====== DATA IN THIS EXERCISE
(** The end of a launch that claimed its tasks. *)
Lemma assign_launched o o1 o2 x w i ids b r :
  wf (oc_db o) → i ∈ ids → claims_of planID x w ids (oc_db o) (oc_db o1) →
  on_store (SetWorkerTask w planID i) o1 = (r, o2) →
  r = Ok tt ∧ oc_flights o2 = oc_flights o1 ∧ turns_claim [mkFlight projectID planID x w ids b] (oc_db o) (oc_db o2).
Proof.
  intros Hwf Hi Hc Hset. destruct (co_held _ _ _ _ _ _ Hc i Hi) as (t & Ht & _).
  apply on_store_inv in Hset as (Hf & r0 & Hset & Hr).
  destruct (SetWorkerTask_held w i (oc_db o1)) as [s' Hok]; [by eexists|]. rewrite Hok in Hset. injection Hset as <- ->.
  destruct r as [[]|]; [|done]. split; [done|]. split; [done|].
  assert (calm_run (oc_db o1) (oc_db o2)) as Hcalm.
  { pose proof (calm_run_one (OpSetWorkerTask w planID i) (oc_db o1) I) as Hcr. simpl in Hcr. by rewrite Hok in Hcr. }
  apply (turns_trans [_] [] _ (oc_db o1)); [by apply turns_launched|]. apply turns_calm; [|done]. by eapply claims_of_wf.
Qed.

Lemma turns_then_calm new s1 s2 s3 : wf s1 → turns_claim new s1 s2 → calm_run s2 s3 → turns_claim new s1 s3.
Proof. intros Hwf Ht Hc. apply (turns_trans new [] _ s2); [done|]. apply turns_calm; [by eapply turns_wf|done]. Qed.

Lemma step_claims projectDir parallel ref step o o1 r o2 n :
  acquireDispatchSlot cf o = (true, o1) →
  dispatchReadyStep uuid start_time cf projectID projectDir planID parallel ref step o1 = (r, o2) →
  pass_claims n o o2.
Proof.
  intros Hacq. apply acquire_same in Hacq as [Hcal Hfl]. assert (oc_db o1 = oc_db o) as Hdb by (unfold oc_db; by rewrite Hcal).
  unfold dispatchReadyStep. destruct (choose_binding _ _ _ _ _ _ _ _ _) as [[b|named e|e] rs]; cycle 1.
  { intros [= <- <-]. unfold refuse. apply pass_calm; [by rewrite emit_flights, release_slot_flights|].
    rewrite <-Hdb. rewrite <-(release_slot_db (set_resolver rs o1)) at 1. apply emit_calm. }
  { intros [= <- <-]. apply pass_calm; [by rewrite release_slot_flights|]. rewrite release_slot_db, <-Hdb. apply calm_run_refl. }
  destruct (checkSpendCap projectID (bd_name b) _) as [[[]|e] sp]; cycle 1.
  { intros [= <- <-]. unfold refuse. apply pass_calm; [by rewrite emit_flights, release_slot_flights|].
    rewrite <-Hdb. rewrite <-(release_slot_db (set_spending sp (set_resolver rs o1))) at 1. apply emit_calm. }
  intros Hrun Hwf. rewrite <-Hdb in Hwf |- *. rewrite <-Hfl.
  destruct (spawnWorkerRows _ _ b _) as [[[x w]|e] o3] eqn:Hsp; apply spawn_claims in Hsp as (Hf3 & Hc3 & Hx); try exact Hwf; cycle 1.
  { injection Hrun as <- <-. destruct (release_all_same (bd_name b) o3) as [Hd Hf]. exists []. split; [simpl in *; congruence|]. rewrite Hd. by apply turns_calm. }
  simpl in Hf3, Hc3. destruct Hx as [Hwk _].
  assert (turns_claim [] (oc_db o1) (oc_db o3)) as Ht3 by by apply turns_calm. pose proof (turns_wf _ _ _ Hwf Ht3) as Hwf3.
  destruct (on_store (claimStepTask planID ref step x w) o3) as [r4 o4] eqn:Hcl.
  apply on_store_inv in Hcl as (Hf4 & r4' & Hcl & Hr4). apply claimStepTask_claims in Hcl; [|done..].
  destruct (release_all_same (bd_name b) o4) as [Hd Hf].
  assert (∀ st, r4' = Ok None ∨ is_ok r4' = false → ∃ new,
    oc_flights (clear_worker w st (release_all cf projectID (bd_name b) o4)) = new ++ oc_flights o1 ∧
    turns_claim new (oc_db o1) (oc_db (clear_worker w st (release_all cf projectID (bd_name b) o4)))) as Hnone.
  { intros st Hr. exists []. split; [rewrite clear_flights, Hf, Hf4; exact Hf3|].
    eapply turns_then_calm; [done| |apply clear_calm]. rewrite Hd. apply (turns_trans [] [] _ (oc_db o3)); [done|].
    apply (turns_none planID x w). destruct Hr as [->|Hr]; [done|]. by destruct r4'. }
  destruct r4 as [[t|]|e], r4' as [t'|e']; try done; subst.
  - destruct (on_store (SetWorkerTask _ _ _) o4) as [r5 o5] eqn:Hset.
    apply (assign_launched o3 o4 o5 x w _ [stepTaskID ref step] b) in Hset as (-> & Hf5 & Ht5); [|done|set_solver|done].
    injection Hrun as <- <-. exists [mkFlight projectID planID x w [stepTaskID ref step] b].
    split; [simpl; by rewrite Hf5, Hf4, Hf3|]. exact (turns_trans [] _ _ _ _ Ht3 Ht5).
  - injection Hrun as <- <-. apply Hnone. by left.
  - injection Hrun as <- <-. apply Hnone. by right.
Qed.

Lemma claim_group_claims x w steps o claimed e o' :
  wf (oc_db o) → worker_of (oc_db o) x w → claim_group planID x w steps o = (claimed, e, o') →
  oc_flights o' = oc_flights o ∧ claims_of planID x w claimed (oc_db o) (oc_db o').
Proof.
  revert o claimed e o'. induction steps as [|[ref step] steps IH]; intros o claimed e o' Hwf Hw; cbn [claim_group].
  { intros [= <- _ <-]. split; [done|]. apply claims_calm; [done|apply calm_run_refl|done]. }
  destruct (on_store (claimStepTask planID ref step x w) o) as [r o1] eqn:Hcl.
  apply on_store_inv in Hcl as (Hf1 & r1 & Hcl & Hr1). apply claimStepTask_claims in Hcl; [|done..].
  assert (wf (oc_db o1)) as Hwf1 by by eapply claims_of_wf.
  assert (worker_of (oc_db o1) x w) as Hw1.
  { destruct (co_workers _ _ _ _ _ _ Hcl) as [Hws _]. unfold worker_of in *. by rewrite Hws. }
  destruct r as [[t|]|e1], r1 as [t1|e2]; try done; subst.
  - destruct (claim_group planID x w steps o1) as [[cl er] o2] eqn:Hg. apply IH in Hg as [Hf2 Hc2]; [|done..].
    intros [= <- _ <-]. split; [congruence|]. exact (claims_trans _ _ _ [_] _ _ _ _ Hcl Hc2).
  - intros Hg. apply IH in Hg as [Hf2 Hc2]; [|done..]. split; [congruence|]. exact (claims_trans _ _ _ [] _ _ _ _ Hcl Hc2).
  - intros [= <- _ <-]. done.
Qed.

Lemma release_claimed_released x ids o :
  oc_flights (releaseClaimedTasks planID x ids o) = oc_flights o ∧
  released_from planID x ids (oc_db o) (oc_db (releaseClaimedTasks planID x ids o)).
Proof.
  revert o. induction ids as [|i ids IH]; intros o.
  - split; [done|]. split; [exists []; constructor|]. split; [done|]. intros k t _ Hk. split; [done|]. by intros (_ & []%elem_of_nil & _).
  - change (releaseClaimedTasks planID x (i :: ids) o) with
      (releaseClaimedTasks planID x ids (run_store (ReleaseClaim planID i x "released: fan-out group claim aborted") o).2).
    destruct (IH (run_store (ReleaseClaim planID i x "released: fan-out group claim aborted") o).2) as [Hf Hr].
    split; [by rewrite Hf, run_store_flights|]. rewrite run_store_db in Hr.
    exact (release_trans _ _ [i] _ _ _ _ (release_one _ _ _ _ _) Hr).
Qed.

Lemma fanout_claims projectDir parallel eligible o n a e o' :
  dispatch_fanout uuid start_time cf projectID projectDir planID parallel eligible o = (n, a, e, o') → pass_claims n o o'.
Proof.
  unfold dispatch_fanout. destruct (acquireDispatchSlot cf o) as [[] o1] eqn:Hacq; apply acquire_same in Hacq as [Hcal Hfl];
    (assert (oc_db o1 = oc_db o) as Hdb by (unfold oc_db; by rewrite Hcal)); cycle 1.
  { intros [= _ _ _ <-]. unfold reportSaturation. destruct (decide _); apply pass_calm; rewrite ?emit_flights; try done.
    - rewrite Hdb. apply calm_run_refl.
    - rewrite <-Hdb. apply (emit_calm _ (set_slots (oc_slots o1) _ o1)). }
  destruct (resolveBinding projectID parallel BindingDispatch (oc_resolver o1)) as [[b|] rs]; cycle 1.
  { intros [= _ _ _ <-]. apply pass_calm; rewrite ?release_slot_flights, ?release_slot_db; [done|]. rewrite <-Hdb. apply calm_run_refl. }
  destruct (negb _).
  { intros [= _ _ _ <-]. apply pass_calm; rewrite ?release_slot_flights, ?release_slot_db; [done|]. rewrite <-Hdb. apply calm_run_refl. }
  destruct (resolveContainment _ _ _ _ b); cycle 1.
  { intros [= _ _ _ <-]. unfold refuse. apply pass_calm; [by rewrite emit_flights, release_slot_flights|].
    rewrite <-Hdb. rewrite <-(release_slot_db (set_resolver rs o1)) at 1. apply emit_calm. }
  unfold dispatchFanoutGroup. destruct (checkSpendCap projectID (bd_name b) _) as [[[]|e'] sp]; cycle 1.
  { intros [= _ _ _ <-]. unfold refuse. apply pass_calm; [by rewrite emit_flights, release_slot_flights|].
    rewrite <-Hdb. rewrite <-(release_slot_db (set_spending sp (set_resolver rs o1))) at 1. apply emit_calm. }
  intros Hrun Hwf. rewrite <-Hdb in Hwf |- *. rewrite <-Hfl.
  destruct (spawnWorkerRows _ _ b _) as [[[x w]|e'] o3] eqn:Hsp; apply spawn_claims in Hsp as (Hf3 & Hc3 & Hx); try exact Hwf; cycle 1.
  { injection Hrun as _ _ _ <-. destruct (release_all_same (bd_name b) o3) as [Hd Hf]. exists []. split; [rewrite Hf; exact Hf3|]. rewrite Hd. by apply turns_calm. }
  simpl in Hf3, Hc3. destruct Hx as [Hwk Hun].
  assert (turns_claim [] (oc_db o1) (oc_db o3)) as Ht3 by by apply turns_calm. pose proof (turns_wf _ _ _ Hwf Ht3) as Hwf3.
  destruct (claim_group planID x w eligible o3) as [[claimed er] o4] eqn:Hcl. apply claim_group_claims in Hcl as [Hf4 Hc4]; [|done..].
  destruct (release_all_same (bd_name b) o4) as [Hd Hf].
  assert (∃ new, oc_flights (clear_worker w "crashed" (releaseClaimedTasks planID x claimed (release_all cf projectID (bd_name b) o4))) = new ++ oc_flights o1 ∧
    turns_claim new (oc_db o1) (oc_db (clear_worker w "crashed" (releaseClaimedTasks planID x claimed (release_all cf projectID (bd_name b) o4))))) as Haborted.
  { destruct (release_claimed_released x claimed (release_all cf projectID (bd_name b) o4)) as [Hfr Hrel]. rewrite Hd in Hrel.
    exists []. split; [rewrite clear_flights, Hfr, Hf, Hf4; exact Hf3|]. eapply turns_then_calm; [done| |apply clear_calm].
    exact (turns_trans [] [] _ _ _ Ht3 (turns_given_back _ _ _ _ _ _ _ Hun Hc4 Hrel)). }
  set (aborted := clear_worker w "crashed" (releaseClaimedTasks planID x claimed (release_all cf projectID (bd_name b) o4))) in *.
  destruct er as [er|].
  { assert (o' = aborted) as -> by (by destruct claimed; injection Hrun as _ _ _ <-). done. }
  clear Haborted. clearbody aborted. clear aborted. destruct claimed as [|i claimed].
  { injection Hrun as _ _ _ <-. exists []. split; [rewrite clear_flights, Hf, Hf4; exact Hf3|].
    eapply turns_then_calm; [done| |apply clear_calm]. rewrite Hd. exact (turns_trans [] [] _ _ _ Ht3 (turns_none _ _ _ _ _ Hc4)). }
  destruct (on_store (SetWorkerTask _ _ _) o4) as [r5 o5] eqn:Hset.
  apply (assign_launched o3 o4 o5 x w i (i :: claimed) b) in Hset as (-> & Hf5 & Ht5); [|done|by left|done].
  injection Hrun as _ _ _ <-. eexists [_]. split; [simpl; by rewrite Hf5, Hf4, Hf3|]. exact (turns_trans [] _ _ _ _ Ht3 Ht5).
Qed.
============
→ TASK ITEM
The expected output is exactly the lines of the listing above between the line holding "destruct (SetWorkerTask_held w" and the line holding "dispatchReadyStep uuid start_time", inclusive.

→ PROBLEM SOLUTION
  destruct (SetWorkerTask_held w i (oc_db o1)) as [s' Hok]; [by eexists|]. rewrite Hok in Hset. injection Hset as <- ->.
  destruct r as [[]|]; [|done]. split; [done|]. split; [done|].
  assert (calm_run (oc_db o1) (oc_db o2)) as Hcalm.
  { pose proof (calm_run_one (OpSetWorkerTask w planID i) (oc_db o1) I) as Hcr. simpl in Hcr. by rewrite Hok in Hcr. }
  apply (turns_trans [_] [] _ (oc_db o1)); [by apply turns_launched|]. apply turns_calm; [|done]. by eapply claims_of_wf.
Qed.

Lemma turns_then_calm new s1 s2 s3 : wf s1 → turns_claim new s1 s2 → calm_run s2 s3 → turns_claim new s1 s3.
Proof. intros Hwf Ht Hc. apply (turns_trans new [] _ s2); [done|]. apply turns_calm; [by eapply turns_wf|done]. Qed.

Lemma step_claims projectDir parallel ref step o o1 r o2 n :
  acquireDispatchSlot cf o = (true, o1) →
  dispatchReadyStep uuid start_time cf projectID projectDir planID parallel ref step o1 = (r, o2) →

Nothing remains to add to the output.